*Collected data:*
***

Definition calculate_smart_recommendations_typed (dtypes : gmap string dtype)
    (week_df : DataFrame)
    (target_tonnage target_revenue target_avg_yield : Q) : DataFrame :=
  if empty week_df then DataFrame_new
  else if PyNum.leb0 target_tonnage || PyNum.leb0 target_revenue
          || PyNum.leb0 target_avg_yield
  then week_df
  else
    match missing_cols week_df with
    | _ :: _ => week_df
    | [] =>
        match valid_mask week_df with
        | None => week_df   (* the comparison raised: the outer [except] *)
        | Some mask =>
            let valid_data := select_from 0 mask (rows week_df) in
            match valid_data with
            | [] =>
                clean_and_validate_data_typed (equal_split_dtypes dtypes week_df)
                  (equal_split target_tonnage target_revenue target_avg_yield week_df)
            | _ :: _ =>
                let total_current_tonnage := col_sum "Tonnage" (snd <$> valid_data) in
                let total_current_revenue := col_sum "Revenue" (snd <$> valid_data) in
                if Qeq_bool total_current_tonnage 0 || Qeq_bool total_current_revenue 0
                then week_df
                else
                  match distribute_typed dtypes
                          target_tonnage target_revenue target_avg_yield
                          total_current_tonnage total_current_revenue
                          valid_data week_df with
                  | Some recommendations_df =>
                      clean_and_validate_data_typed dtypes recommendations_df
                  | None => week_df   (* a handler raised: the outer [except] *)
                  end
            end
        end
    end.

(** The three metric columns take every number: float64 or object columns. *)
Definition holds_floats (dtypes : gmap string dtype) : bool :=
  forallb (fun col => match dtype_of dtypes col with
                      | float64 | object => true
                      | _ => false
                      end) required_cols.

(** None of the three metric columns is a text column. *)
Definition no_text_column (dtypes : gmap string dtype) : bool :=
  forallb (fun col => match dtype_of dtypes col with
                      | str => false
                      | _ => true
                      end) required_cols.

(** The dtypes of a sheet of whole numbers as [pd.read_excel] and
    [pd.to_numeric] deliver it, and of the same sheet held as floats. *)
Definition whole_number_sheet : gmap string dtype :=
  <["Revenue"%string := int64]>
    (<["Yield"%string := int64]>
       (<["Tonnage"%string := int64]> (<["Agent"%string := str]> ∅))).

Definition float_sheet : gmap string dtype :=
  <["Revenue"%string := float64]>
    (<["Yield"%string := float64]>
       (<["Tonnage"%string := float64]> (<["Agent"%string := str]> ∅))).

(** "Recommend" and "Adjust" on a frame with its dtypes. *)
Definition recommend_typed (dtypes : gmap string dtype) (wa : DataFrame)
    (week_selected : Z) (orig_ton conv_tgt_rev conv_tgt_yld : Q) : option DataFrame :=
  week_df ← week_rows wa week_selected;
  if empty week_df then None
  else
    let target_tonnage := PyNum.max0 orig_ton in
    let target_revenue := PyNum.max0 conv_tgt_rev in
    let target_avg_yield := PyNum.max0 conv_tgt_yld in
    Some (calculate_smart_recommendations_typed dtypes week_df
            target_tonnage target_revenue target_avg_yield).

(** ** Basic facts *)

Section Rows.
Implicit Types row : gmap string cell.

Lemma loc_set_row_tonnage t y r row : loc (set_row t y r row) "Tonnage" = Num t.
Proof. unfold loc, set_row. by simplify_map_eq. Qed.

Lemma loc_set_row_yield t y r row : loc (set_row t y r row) "Yield" = Num y.
Proof. unfold loc, set_row. by simplify_map_eq. Qed.

Lemma loc_set_row_revenue t y r row : loc (set_row t y r row) "Revenue" = Num r.
Proof. unfold loc, set_row. by simplify_map_eq. Qed.

Lemma metrics_set_row t y r row :
  metrics (set_row t y r row) = (Num t, Num y, Num r).
Proof.
  unfold metrics.
  by rewrite loc_set_row_tonnage, loc_set_row_yield, loc_set_row_revenue.
Qed.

***

*What to work on:*
Beginning at the line with "its dtypes. *)" and ending at the line with "Implicit Types row : gmap string cell.", reproduce each line of the data above exactly, and add no other lines.

*Completed task:*
(** "Recommend" and "Adjust" on a frame with its dtypes. *)
Definition recommend_typed (dtypes : gmap string dtype) (wa : DataFrame)
    (week_selected : Z) (orig_ton conv_tgt_rev conv_tgt_yld : Q) : option DataFrame :=
  week_df ← week_rows wa week_selected;
  if empty week_df then None
  else
    let target_tonnage := PyNum.max0 orig_ton in
    let target_revenue := PyNum.max0 conv_tgt_rev in
    let target_avg_yield := PyNum.max0 conv_tgt_yld in
    Some (calculate_smart_recommendations_typed dtypes week_df
            target_tonnage target_revenue target_avg_yield).

(** ** Basic facts *)

Section Rows.
Implicit Types row : gmap string cell.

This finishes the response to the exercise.